Note: Forth Standard compatible "pictured number" words with double number output (e.g. D.
) can be provided later through library words. in In a 16bit Forth it's important to keep in mind that a limitation of UM/MOD ( ud un -- ur uq )
- the 16bit result - correct output for double numbers is limited to "65536 x BASE - 1" (e.g., 655359 for base 10). For larger numbers a 32bit division with 32bit result is required (with 8bit divisor).
Bug fixes and other improvements
Improved .0 (3-digit signed number print)

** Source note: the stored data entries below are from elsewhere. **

Lemma Inv_new_spin s l k : Inv s -> spins s !! l = None -> lock_status k = 0 -> holder k = 0 -> Inv (set_spins (<[l := k]> (spins s)) s).
Proof.
  intros [I1 I2 I3 I6 I4 I5] Hl H0 H1. split; try done; [by apply locks_new|]. apply sleepers_spin; [done|by left].
Qed.

Lemma Inv_new_cv s cv : Inv s -> condvars s !! cv = None -> Inv (set_condvars (<[cv := []]> (condvars s)) s).
Proof.
  intros [I1 I2 I3 I6 I4 I5] Hcv. split; try done; [by apply place_newcv|]. apply sleepers_cv; [done|]. by left.
Qed.

Lemma new_sleep_ok s sl : Inv s -> 0 < sl -> spins s !! sl = None -> condvars s !! waiters sl = None ->
  exists s', sleeplock_init sl s = Ret tt s' /\ Inv s' /\ grows s s'.
Proof.
  intros HI Hs Hl Hcv. unfold sleeplock_init, spinlock_init, condvar_init, put_spin, put_cv, put_sleep.
  rewrite bind_kassert by (apply negb_true_iff, Z.eqb_neq; lia). rewrite bind_assoc, bind_kassert by (apply negb_true_iff, Z.eqb_neq; unfold lk; lia). rewrite bind_modify.
  rewrite bind_assoc, bind_kassert by (apply negb_true_iff, Z.eqb_neq; unfold waiters; lia). rewrite bind_modify. eexists. split; [done|]. split; [|exists []; by rewrite app_nil_r].
  pose proof (Inv_new_cv _ (waiters sl) (Inv_new_spin s (lk sl) (mkSpin 0 0 0) HI Hl eq_refl eq_refl) Hcv) as [I1 I2 I3 I6 I4 I5]. split; try done.
  assert (Hsl : sleeps s !! sl = None). { destruct (sleeps s !! sl) as [h|] eqn:E; [|done]. destruct (sp_sleep _ _ _ _ (inv_sleepers _ HI) sl h E) as (_ & (k & ? & _) & _). congruence. }
  destruct (inv_sleepers _ HI) as [T1 T2 _]. destruct I4 as [S1 S2 S3]. split; simpl in *.
  - intros l Hsys. destruct (S1 l Hsys) as [Hf Hno]. split; [done|]. rewrite lookup_insert_ne; [done|]. intros <-. destruct (T1 sl Hsys) as [(k & ? & _) _]. congruence.
  - intros t x Hx. specialize (S2 t x Hx). specialize (T2 t x Hx). destruct (next x) as [|cv l|s1]; [done| |apply lookup_insert_is_Some'; by right].
    destruct S2 as [(H1 & H2 & H3) (H4 & H5 & H6)]. destruct T2 as [(_ & [? Hl'] & _) (_ & [? Hcv'] & _)]. split; split_and!; try done; rewrite lookup_insert_ne; try done.
    + intros <-. congruence.
    + intros E. unfold waiters in Hcv. replace (sl + 16) with cv in Hcv by lia. congruence.
  - intros s1 h [[<- <-]|[_ Hs1]]%lookup_insert_Some; [|by apply (S3 s1)]. split; [done|]. split; [exists (mkSpin 0 0 0); by rewrite lookup_insert_eq|].
    exists []. rewrite lookup_insert_eq. split; [done|by left].
Qed.
Lemma read_num_pos base l : 45 ∉ l -> read_num base ((if base =? 16 then [48; 120] else []) ++ rev l) = value base l.
Proof.
  intros Hm. unfold read_num. destruct (base =? 16); cbn [app]; [simpl; by rewrite drop_0, rev_involutive|]. assert (Hm' : 45 ∉ rev l) by (intros H%list_elem_of_In%in_rev%list_elem_of_In; done).
  rewrite <- (rev_involutive l) at 2. destruct (rev l) as [|c q]; [done|]. destruct (Z.eq_dec c 45) as [->|Hne]; [exfalso; apply Hm', list_elem_of_here|].
  destruct c as [|c|c]; try done. do 6 (destruct c as [c|c|]; try done).
Qed.

Lemma swrap_range w x : 0 < w -> - 2 ^ (w - 1) <= swrap w x < 2 ^ (w - 1).
Proof.
  intros Hw. unfold swrap. pose proof (wrap_range w x ltac:(lia)). assert (2 ^ w = 2 * 2 ^ (w - 1)) by (rewrite <- Z.pow_succ_r by lia; f_equal; lia).
  destruct (Z.ltb_spec (wrap w x) (2 ^ (w - 1))); lia.
Qed.

Lemma swrap_nonneg w x : 0 <= x < 2 ^ w -> 0 <= swrap w x -> swrap w x = x.
Proof.
  intros Hx. unfold swrap. rewrite wrap_small by done. destruct (Z.ltb_spec x (2 ^ (w - 1))); lia.
Qed.

Lemma swrap_wrap w x : 0 <= w -> swrap w (wrap w x) = swrap w x.
Proof. intros Hw. unfold swrap. rewrite (wrap_small w (wrap w x)); [done|]. apply wrap_range. lia. Qed.

Lemma read_num_neg base l : read_num base ([45] ++ (if base =? 16 then [48; 120] else []) ++ rev l) = - value base l.
Proof. unfold read_num. simpl. destruct (base =? 16); simpl; by rewrite ?drop_0, rev_involutive. Qed.

(** A buffer of [len] characters is enough for [w] bits when [base ^ len] is at
    least [2 ^ w]. *)
Lemma printnum_ok w len base sign num : 0 < w -> 2 <= base <= 16 -> 2 ^ w <= base ^ Z.of_nat (S len) -> 0 <= num < 2 ^ w ->
  exists l, printnum w (S len) num base sign = Some l /\ read_num base l = if sign then swrap w num else num.
Proof.
  intros Hw Hb Hlen Hn. assert (Hloop : forall x, 0 <= x < 2 ^ w -> exists b, digit_loop (S (S len)) (S len) x base [] = Some b /\ value base b = x /\ 45 ∉ b).
  { intros x Hx. destruct (digit_loop_ok base len (S len) (S (S len)) x []) as (b & E & V & M); [done|lia|simpl; lia|lia|apply not_elem_of_nil|].
    exists b. split_and!; [done| |done]. rewrite V. simpl. lia. }
  unfold printnum. pose proof (swrap_range w num Hw) as Hs. destruct sign; cbn [andb]; [destruct (Z.ltb_spec (swrap w num) 0) as [Hneg|Hpos]|].
  - destruct (Hloop (wrap w (- swrap w num))) as (b & E & V & M); [apply wrap_range; lia|]. rewrite E. cbn [mbind option_bind]. eexists. split; [done|]. rewrite (read_num_neg base b), V, wrap_small; [lia|].
    assert (2 ^ (w - 1) < 2 ^ w) by (apply Z.pow_lt_mono_r; lia). lia.
  - destruct (Hloop num Hn) as (b & E & V & M). rewrite E. cbn [mbind option_bind]. eexists. split; [done|]. cbn [app]. rewrite (read_num_pos base b M), V. symmetry. by apply swrap_nonneg.
  - destruct (Hloop num Hn) as (b & E & V & M). rewrite E. cbn [mbind option_bind]. eexists. split; [done|]. cbn [app]. by rewrite (read_num_pos base b M).
Qed.

(** C40. What [kprintf] prints for a number reads back as that number, cut to the
    width of the conversion: [%d] a signed and [%u] an unsigned 32-bit number,
    [%x] a 64-bit one.  The buffers of 16 and 32 characters never overflow. *)
Theorem kprintf_numbers n :
  (exists l, kprintf_out [37; 100] [ANum n] = Some l /\ read_num 10 l = swrap 32 n) /\
  (exists l, kprintf_out [37; 117] [ANum n] = Some l /\ read_num 10 l = u32 n) /\
  (exists l, kprintf_out [37; 120] [ANum n] = Some l /\ read_num 16 l = u64 n).
Proof.
  pose proof (wrap_range 32 n ltac:(lia)) as H32. pose proof (wrap_range 64 n ltac:(lia)) as H64. simpl.
  destruct (printnum_ok 32 15 10 true (u32 n)) as (l1 & E1 & R1); [lia..|]. destruct (printnum_ok 32 15 10 false (u32 n)) as (l2 & E2 & R2); [lia..|].
  destruct (printnum_ok 64 31 16 false (u64 n)) as (l3 & E3 & R3); try done. rewrite E1, E2, E3. simpl. rewrite !app_nil_r.
  split_and!; eexists; (split; [done|]); [rewrite R1; by apply swrap_wrap|done|done].
Qed.

End Console.
Lemma fault_ok s M C a x v write : inv s M C -> store_locks s = ∅ -> (forall p, count (pts s) p < 2 ^ 31 - 1) -> Vm.spaces (vmst s) !! a = Some x -> user_addr v ->
  (M !! (a, page_no v) = None \/ (write = true /\ exists p, M !! (a, page_no v) = Some (p, MEMPERM_UR))) ->
  exists r s' M' C', handle_page_fault a v (bool_decide (is_Some (M !! (a, page_no v)))) write true s = Ret r s' /\ handled s M C a v write r s' M' C'.
Proof.
  intros I Hl Hb Ha Hv Hfault. unfold handle_page_fault. rewrite bind_modify. set (s0 := set_faults _ s). assert (I0 : inv s0 M C) by (by apply inv_faults).
  assert (Hfrom : forall r s' M' C', handled s0 M C a v write r s' M' C' -> handled s M C a v write r s' M' C') by (intros *; by apply handled_from). cut (exists r s' M' C',
    (mr <- on_vm (Vm.as_find_memregion a v 1) ;;
     if mr =? 0 then ret FExit
     else
       m <- on_vm (Vm.get_mr mr) ;;
       x <- on_vm (Vm.get_as (Vm.as_ m)) ;;
       e <- (if Vm.shared m then handleSharedRegion m (Vm.vpmap x) v else ret ERR_FAULT) ;;
       if Vm.shared m && (e =? ERR_OK) then ret FReturn
       else
         e <- (if bool_decide (is_Some (M !! (a, page_no v))) && write && (Vm.perm m =? MEMPERM_URW) then handleCOW (Vm.vpmap x) v else ret ERR_FAULT) ;;
         if bool_decide (is_Some (M !! (a, page_no v))) && write && (Vm.perm m =? MEMPERM_URW) && (e =? ERR_OK) then ret FReturn
         else fault_tail a v mr m) s0 = Ret r s' /\ handled s0 M C a v write r s' M' C').
  { intros (r & s' & M' & C' & E & H). exists r, s', M', C'. split; [exact E|by apply Hfrom]. }
  clear Hfrom. pose proof (iv_static _ _ _ I0) as Hs. rewrite (bind_Ret _ _ _ _ _ (find_memregion_ok s0 a x v Hs Ha)).
  destruct (region_at s0 a v) as [[r m]|] eqn:Hr; cbn [from_option fst].
  2:{ exists FExit, s0, M, C. split; [done|]. apply handled_same; [done|done|split; [by destruct s as [[] ? ? ? ? ?]|done]|by left]. }
  destruct (region_at_ok s0 a x v r m Hs Ha Hr) as ([R1 R2 R3 R4 R5 R6] & Hm & Hh). rewrite (proj2 (Z.eqb_neq r 0) R2), (bind_vm_mr _ _ r m) by done. rewrite (bind_vm_as _ _ (Vm.as_ m) x) by (by rewrite R1).
  destruct (Vm.shared m) eqn:Hsh; cbn [andb].
  - assert (Hpg : page_of s0 a v = Some (Vm.store m, (v - Vm.start m) `div` PG_SIZE)) by (unfold page_of; by rewrite Hr; simpl; rewrite Hsh).
    assert (Hnone : M !! (a, page_no v) = None). { destruct Hfault as [|(_ & p & Hp)]; [done|]. by destruct (iv_shared _ _ _ I0 _ _ _ _ _ Hv Hpg Hp) as [_ ?]. }
    rewrite Hnone. rewrite bool_decide_eq_false_2 by (by intros [? ?]). cbn [andb]. destruct (shared_missing s0 M C a x v r m write) as (e & s' & M' & C' & E & H); try done. rewrite (bind_Ret _ _ _ _ _ E).
    destruct (e =? ERR_OK); [by exists FReturn, s', M', C'|]. rewrite bind_ret. exists FExit, s', M', C'. split; [|done].
    apply (tail_exit s' a x); [rewrite (hd_vm _ _ _ _ _ _ _ _ _ _ H); done|intros E1; destruct (R5 (or_introl E1)); congruence|intros E1; destruct (R5 (or_intror E1)); congruence].
  - rewrite bind_ret. destruct (M !! (a, page_no v)) as [[p perm]|] eqn:Hp.
    2:{ rewrite bool_decide_eq_false_2 by (by intros [? ?]). cbn [andb]. rewrite bind_ret. by apply (tail_missing s0 M C a x). }
    destruct Hfault as [|(-> & p' & [= <- ->])]; [done|]. rewrite bool_decide_eq_true_2 by eauto. cbn [andb]. destruct (Z.eqb_spec (Vm.perm m) MEMPERM_URW) as [Hpm|Hpm].
    + destruct (cow_present s0 M C a x v r m p MEMPERM_UR) as (e & s' & M' & C' & E & H & Hfail); try done. rewrite (bind_Ret _ _ _ _ _ E). destruct (Z.eqb_spec e ERR_OK) as [->|Hne]; cbn [andb].
      * by exists FReturn, s', M', C'.
      * destruct (Hfail Hne) as [-> Hal]. exists FExit, s0, M', C'. split; [|done]. destruct (lazy_cases s0 a x v r m Ha Hr) as [[_ Hc]|(_ & H1 & H2)]; [|by apply (tail_exit s0 a x)].
        rewrite (tail_setup s0 a x) by done. unfold setup_page. rewrite bind_assoc. by erewrite bind_same by exact Hal.
    + cbn [andb]. rewrite bind_ret. exists FExit, s0, M, C. split; [|apply handled_same; [done|done|split; [by destruct s as [[] ? ? ? ? ?]|done]|do 2 right; left; split; [done|by exists r, m]]].
      apply (tail_exit s0 a x); [done|intros E1; destruct (R5 (or_introl E1)); congruence|intros E1; destruct (R5 (or_intror E1)); congruence].
Qed.

(** ** Accesses *)

(** The byte at an address, read off the state. *)
Definition view s (a v : Z) : option Z :=
  match page_of s a v with
  | Some (st, i) => let p := from_option (fun t => pget t i) 0 (caches s !! st) in Some (if p =? 0 then 0 else byte (mem s) p v)
  | None => match pt_entry s a v with
            | Some e => Some (byte (mem s) e.1 v)
            | None => if lazy s a v then Some 0 else None
            end
  end.

Lemma page_of_cached s a v st i : regions_ok s -> user_addr v -> page_of s a v = Some (st, i) -> is_Some (caches s !! st) /\ 0 <= i < 2 ^ 30.
Proof.
  intros Hs Hv. unfold page_of. destruct (region_at s a v) as [[r m]|] eqn:Hr; [|done]. simpl. destruct (Vm.shared m) eqn:Hsh; [|done]. intros [= <- <-].
  assert (Ha : exists x, Vm.spaces (vmst s) !! a = Some x) by (unfold region_at in Hr; destruct (Vm.spaces (vmst s) !! a); [eauto|done]). destruct Ha as [x Ha].
  destruct (region_at_ok s a x v r m Hs Ha Hr) as ([_ _ R3 R4 _ R6] & _ & Hh). destruct (R6 Hsh) as (_ & Hst & Hsz). split; [done|].
  unfold hit in Hh. apply andb_true_iff in Hh as [H1%Z.leb_le H2%Z.leb_le]. assert (Hu : 0 <= v < 2 ^ 64 - 1) by (unfold user_addr, USER_END in Hv; lia). rewrite wrap_small in H2 by lia.
  split; [apply Z.div_pos; [lia|done]|apply Z.div_lt_upper_bound; [done|unfold PG_SIZE; lia]].
Qed.

Lemma pt_entry_M s M C a v : inv s M C -> user_addr v -> pt_entry s a v = M !! (a, page_no v).
Proof.
  intros I Hv. unfold pt_entry. destruct (Vm.spaces (vmst s) !! a) as [x|] eqn:Ha; simpl; [by apply (iv_ent _ _ _ I)|].
  destruct (M !! (a, page_no v)) as [e|] eqn:Hm; [|done]. destruct (iv_dom _ _ _ I a _ e Hm). congruence.
Qed.

Lemma view_gview s M C a v : inv s M C -> user_addr v -> view s a v = gview s M C (mem s) a v.
Proof.
  intros I Hv. unfold view, gview. rewrite (pt_entry_M s M C) by done. destruct (page_of s a v) as [[st i]|] eqn:Hpg; [|done].
  destruct (page_of_cached s a v st i (iv_static _ _ _ I) Hv Hpg) as ([t Ht] & Hi). rewrite Ht. simpl. rewrite (proj2 (iv_cache _ _ _ I st t Ht) i Hi).
  destruct (C !! (st, i)) as [p|] eqn:HC; simpl; [|done]. by rewrite (proj2 (Z.eqb_neq p 0) (iv_cdom _ _ _ I _ p HC)).
Qed.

Issue #432 fixes a few edge cases of .0
, the signed number output for 3 digit (LED) displays: numbers smaller than -994 or larger than 9994 had digit overruns - and thus potentially wrong display values.
The updated version was shown to work for the following values:
-999 .0 DEF. ok
-995 .0 -99 ok
-99 .0 -9.9 ok
0 .0 0.0 ok
999 .0 99.9 ok
1000 .0 100 ok
7876 .0 788 ok
9995 .0 DEF. ok
Leaner console text input words
Issue #435 saved some ROM space in the input words ACCEPT
, KTAP
, and QUERY
.
CREATE and VARIABLE refactored
Common functionality from CREATE
and VARIABLE
was refactored into the new word ENTRY
(used by VALUE
).
Set INT_TLI to COLD
@Eelkhoorn ran into a problem when changing ISR code in a development cycle:
Uploading the I2C interrupt service routine to STM8L (both 051F3 and 151K4) can lead to corrupted ITC_SPR registers, persistent even after power cycle. Writing xt of COLD to INT_TLI (reset vector) solved the issue.
The last four entries of the interrupt vector table (0x8070 to 0x8080) seem to be corrupted after boot for STM8L.
Pull request #440 appears to solve the issue. The problem needs further analysis.